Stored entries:
***
Definition drawBrows : method := fun e =>
  let browColor := 0 in
  let leftBrowX := 5 in
  let rightBrowX := 10 in
  let browY := 4 in
  match browShape (features e) with
  | BrowThin =>
      (draw (setPixel leftBrowX browY browColor) >=>
       draw (setPixel rightBrowX browY browColor)) e
  | BrowThick =>
      (draw (fillRect (leftBrowX - 1) browY 2 1 browColor) >=>
       draw (fillRect (rightBrowX - 1) browY 2 1 browColor)) e
  | BrowAngry =>
      (draw (drawLine (leftBrowX - 1) (browY + 1) (leftBrowX + 1) (browY - 1)
               browColor) >=>
       draw (drawLine (rightBrowX - 1) (browY - 1) (rightBrowX + 1)
               (browY + 1) browColor)) e
  | BrowCurved =>
      (draw (setPixel (leftBrowX - 1) browY browColor) >=>
       draw (setPixel leftBrowX (browY - 1) browColor) >=>
       draw (setPixel (leftBrowX + 1) browY browColor) >=>
       draw (setPixel (rightBrowX - 1) browY browColor) >=>
       draw (setPixel rightBrowX (browY - 1) browColor) >=>
       draw (setPixel (rightBrowX + 1) browY browColor)) e
  end.

Definition drawNose : method := fun e =>
  let noseColor := 0 in
  let noseX := 8 in
  let noseY := 8 in
  match noseShape (features e) with
  | NoseDot => draw (setPixel noseX noseY noseColor) e
  | NoseLine => draw (drawLine noseX (noseY - 1) noseX (noseY + 1) noseColor) e
  | NoseT =>
      (draw (drawLine noseX (noseY - 1) noseX (noseY + 1) noseColor) >=>
       draw (drawLine (noseX - 1) (noseY + 1) (noseX + 1) (noseY + 1)
               noseColor)) e
  end.

Definition drawMouth : method := fun e =>
  let mouthColor := 0 in
  let mouthX := 8 in
  let mouthY := 11 in
  match mouthShape (features e) with
  | MouthNeutral =>
      draw (drawLine (mouthX - 1) mouthY (mouthX + 1) mouthY mouthColor) e
  | MouthSmile =>
      (draw (setPixel (mouthX - 1) mouthY mouthColor) >=>
       draw (setPixel mouthX (mouthY - 1) mouthColor) >=>
       draw (setPixel (mouthX + 1) mouthY mouthColor)) e
  | MouthTeeth =>
      (draw (drawLine (mouthX - 2) mouthY (mouthX + 2) mouthY mouthColor) >=>
       draw (setPixel mouthX (mouthY + 1) 1)) e
  | MouthOpen => draw (fillRect (mouthX - 1) mouthY 2 2 mouthColor) e
  | MouthWow => draw (fillCircle mouthX mouthY 1 mouthColor) e
  | MouthFlat =>
      draw (drawLine (mouthX - 2) mouthY (mouthX + 2) mouthY mouthColor) e
  end.

Definition drawHair : method := fun e =>
  let hairColorIndex := hairColorIndex e in
  let hasHat := hat (accessories (features e)) in
  let hairHeight := match hasHat with Some _ => 2 | None => 3 end in
  match hairStyle (features e) with
  | HairShort => draw (fillRect 4 1 8 hairHeight hairColorIndex) e
  | HairMedium =>
      (draw (fillRect 3 1 10 (hairHeight + 1) hairColorIndex) >=>
       draw (fillRect 2 4 2 2 hairColorIndex) >=>
       draw (fillRect 12 4 2 2 hairColorIndex)) e
  | HairLong =>
      (draw (fillRect 3 1 10 (hairHeight + 1) hairColorIndex) >=>
       draw (fillRect 1 4 3 4 hairColorIndex) >=>
       draw (fillRect 12 4 3 4 hairColorIndex)) e
  | HairBald => Some e
  | HairBun =>
      (draw (fillRect 4 1 8 2 hairColorIndex) >=>
       draw (fillCircle 8 0 1 hairColorIndex)) e
  | HairAfro => draw (fillCircle 8 3 5 hairColorIndex) e
  | HairUndercut =>
      (draw (fillRect 5 1 6 3 hairColorIndex) >=>
       draw (fillRect 3 4 2 1 hairColorIndex) >=>
       draw (fillRect 11 4 2 1 hairColorIndex)) e
  end.

Definition drawFacialHair : method := fun e =>
  match facialHair (features e) with
  | None => Some e
  | Some kind =>
      let hairColorIndex := hairColorIndex e in
      match kind with
      | Stubble =>
          for_loop 8 0 (fun _ =>
            rand (XorShift32.chance Prob.p0_3) (fun c =>
              if c then
                rand (XorShift32.int 8) (fun i =>
                  let x := 4 + i in
                  rand (XorShift32.int 2) (fun j =>
                    let y := 12 + j in
                    draw (setPixel x y hairColorIndex)))
              else skip)) e
      | Mustache => draw (fillRect 6 9 4 1 hairColorIndex) e
      | Goatee => draw (fillRect 7 12 2 2 hairColorIndex) e
      end
  end.

Definition drawAccessories : method := fun e =>
  let accessoryColor := 0 in
  let acc := accessories (features e) in
  ((match glasses acc with
    | Some kind =>
        let glassesY := 6 in
        match kind with
        | GlassesRound =>
            draw (fillCircle 5 glassesY 2 accessoryColor) >=>
            draw (fillCircle 10 glassesY 2 accessoryColor) >=>
            draw (setPixel 5 glassesY (-1)) >=>
            draw (setPixel 10 glassesY (-1))
        | GlassesSquare =>
            draw (fillRect 3 (glassesY - 1) 4 3 accessoryColor) >=>
            draw (fillRect 9 (glassesY - 1) 4 3 accessoryColor) >=>
            draw (fillRect 4 glassesY 2 1 (-1)) >=>
            draw (fillRect 10 glassesY 2 1 (-1))
        end >=>
        draw (drawLine 7 glassesY 8 glassesY accessoryColor)
    | None => skip
    end) >=>
   (if earrings acc then
      draw (setPixel 3 7 accessoryColor) >=>
      draw (setPixel 12 7 accessoryColor)
    else skip) >=>
   (match hat acc with
    | Some kind =>
        let hatColor := clothesColorIndex e in
        match kind with
        | Cap =>
            draw (fillRect 3 0 10 3 hatColor) >=>
            draw (fillRect 1 2 4 1 hatColor)
        | Beanie => draw (fillRect 4 0 8 4 hatColor)
        end
    | None => skip
    end)) e.

(** [addAsymmetry()]; [&&] does not evaluate its right operand, and so
    draws nothing, when the left one is false. *)
Definition addAsymmetry : method :=
  (fun e =>
     if earrings (accessories (features e)) then
       rand (XorShift32.chance Prob.p0_3) (fun c =>
         if c then draw (setPixel 12 7 (-1)) else skip) e
     else Some e) >=>
  rand (XorShift32.chance Prob.p0_1) (fun c =>
    if c then
      rand (XorShift32.int 8) (fun i =>
        let x := 4 + i in
        rand (XorShift32.int 4) (fun j =>
          let y := 7 + j in
          draw (setPixel x y 0)))
    else skip) >=>
  (fun e =>
     match hairStyle (features e) with
     | HairBald => Some e
     | _ =>
         rand (XorShift32.chance Prob.p0_2) (fun c =>
           if c then
             fun e =>
               let hairColorIndex := hairColorIndex e in
               rand (XorShift32.int 2) (fun i =>
                 let x := 2 + i in
                 rand (XorShift32.int 3) (fun j =>
                   let y := 3 + j in
                   draw (setPixel x y hairColorIndex))) e
           else skip) e
     end).

(** [generate(mood, gender)]; the buffer returned is the [buffer] field
    of the object after the call. *)
Definition generate (mood : Mood) (gender : Gender) : method :=
  applyMood mood >=>
  applyGender gender >=>
  draw clear >=>
  drawShoulders >=>
  drawShirt >=>
  drawNeck >=>
  drawHead >=>
  drawHair >=>
  drawBrows >=>
  drawEyes >=>
  drawNose >=>
  drawMouth >=>
  drawFacialHair >=>
  drawAccessories >=>
  draw mirrorVertically >=>
  addAsymmetry.

(** [new AvatarEngine(seed, paletteName).generate(mood, gender)]: the
    buffer a fresh engine returns from its first call of [generate]. *)
Definition avatar (seed : Z) (paletteName : string) (mood : Mood)
    (gender : Gender) : option PixelBuffer.t :=
  match make seed paletteName with
  | None => None
  | Some e =>
      match generate mood gender e with
      | None => None
      | Some e' => Some (buffer e')
      end
  end.

(** An engine is well formed when its buffer is; a method is safe when,
    on a well-formed engine, it returns and leaves a well-formed engine. *)
Definition wf (e : t) : Prop := PixelBuffer.wf (buffer e).

Definition method_safe (m : method) : Prop :=
  forall e, wf e -> exists e', m e = Some e' /\ wf e'.

End AvatarEngine.

(** ** The order of the draws of feature selection, as the specification
    words it

    A draw is either an index below a bound ([int], which [pick] uses on
    an array of that length) or a presence test with a probability
    ([chance]).  [selection_script] lists the draws in the order of the
    specification; the kind of facial hair, of glasses and of hat is drawn
    only when the presence test before it succeeded.  [feature_codes]
    reads the outcome of each draw off a feature record: the index drawn,
    or 1 and 0 for a presence test. *)

Inductive Draw :=
| DrawInt (max : Z)
| DrawChance (p : Q).

Definition perform (d : Draw) (g : XorShift32.t) : Z * XorShift32.t :=
  match d with
  | DrawInt max => XorShift32.int max g
  | DrawChance p =>
      let '(c, g') := XorShift32.chance p g in ((if c then 1 else 0), g')
  end.

Fixpoint perform_all (ds : list Draw) (g : XorShift32.t)
  : list Z * XorShift32.t :=
  match ds with
  | [] => ([], g)
  | d :: ds' =>
      let '(v, g1) := perform d g in
      let '(vs, g2) := perform_all ds' g1 in
      (v :: vs, g2)
  end.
***
THE TASK — For this exercise, repeat exactly the lines of the data above from the one with "rand (XorShift32.int 2) (fun i" down to the one with "an array of", both end lines included.

COMPLETED TASK —
               rand (XorShift32.int 2) (fun i =>
                 let x := 2 + i in
                 rand (XorShift32.int 3) (fun j =>
                   let y := 3 + j in
                   draw (setPixel x y hairColorIndex))) e
           else skip) e
     end).

(** [generate(mood, gender)]; the buffer returned is the [buffer] field
    of the object after the call. *)
Definition generate (mood : Mood) (gender : Gender) : method :=
  applyMood mood >=>
  applyGender gender >=>
  draw clear >=>
  drawShoulders >=>
  drawShirt >=>
  drawNeck >=>
  drawHead >=>
  drawHair >=>
  drawBrows >=>
  drawEyes >=>
  drawNose >=>
  drawMouth >=>
  drawFacialHair >=>
  drawAccessories >=>
  draw mirrorVertically >=>
  addAsymmetry.

(** [new AvatarEngine(seed, paletteName).generate(mood, gender)]: the
    buffer a fresh engine returns from its first call of [generate]. *)
Definition avatar (seed : Z) (paletteName : string) (mood : Mood)
    (gender : Gender) : option PixelBuffer.t :=
  match make seed paletteName with
  | None => None
  | Some e =>
      match generate mood gender e with
      | None => None
      | Some e' => Some (buffer e')
      end
  end.

(** An engine is well formed when its buffer is; a method is safe when,
    on a well-formed engine, it returns and leaves a well-formed engine. *)
Definition wf (e : t) : Prop := PixelBuffer.wf (buffer e).

Definition method_safe (m : method) : Prop :=
  forall e, wf e -> exists e', m e = Some e' /\ wf e'.

End AvatarEngine.

(** ** The order of the draws of feature selection, as the specification
    words it

    A draw is either an index below a bound ([int], which [pick] uses on
    an array of that length) or a presence test with a probability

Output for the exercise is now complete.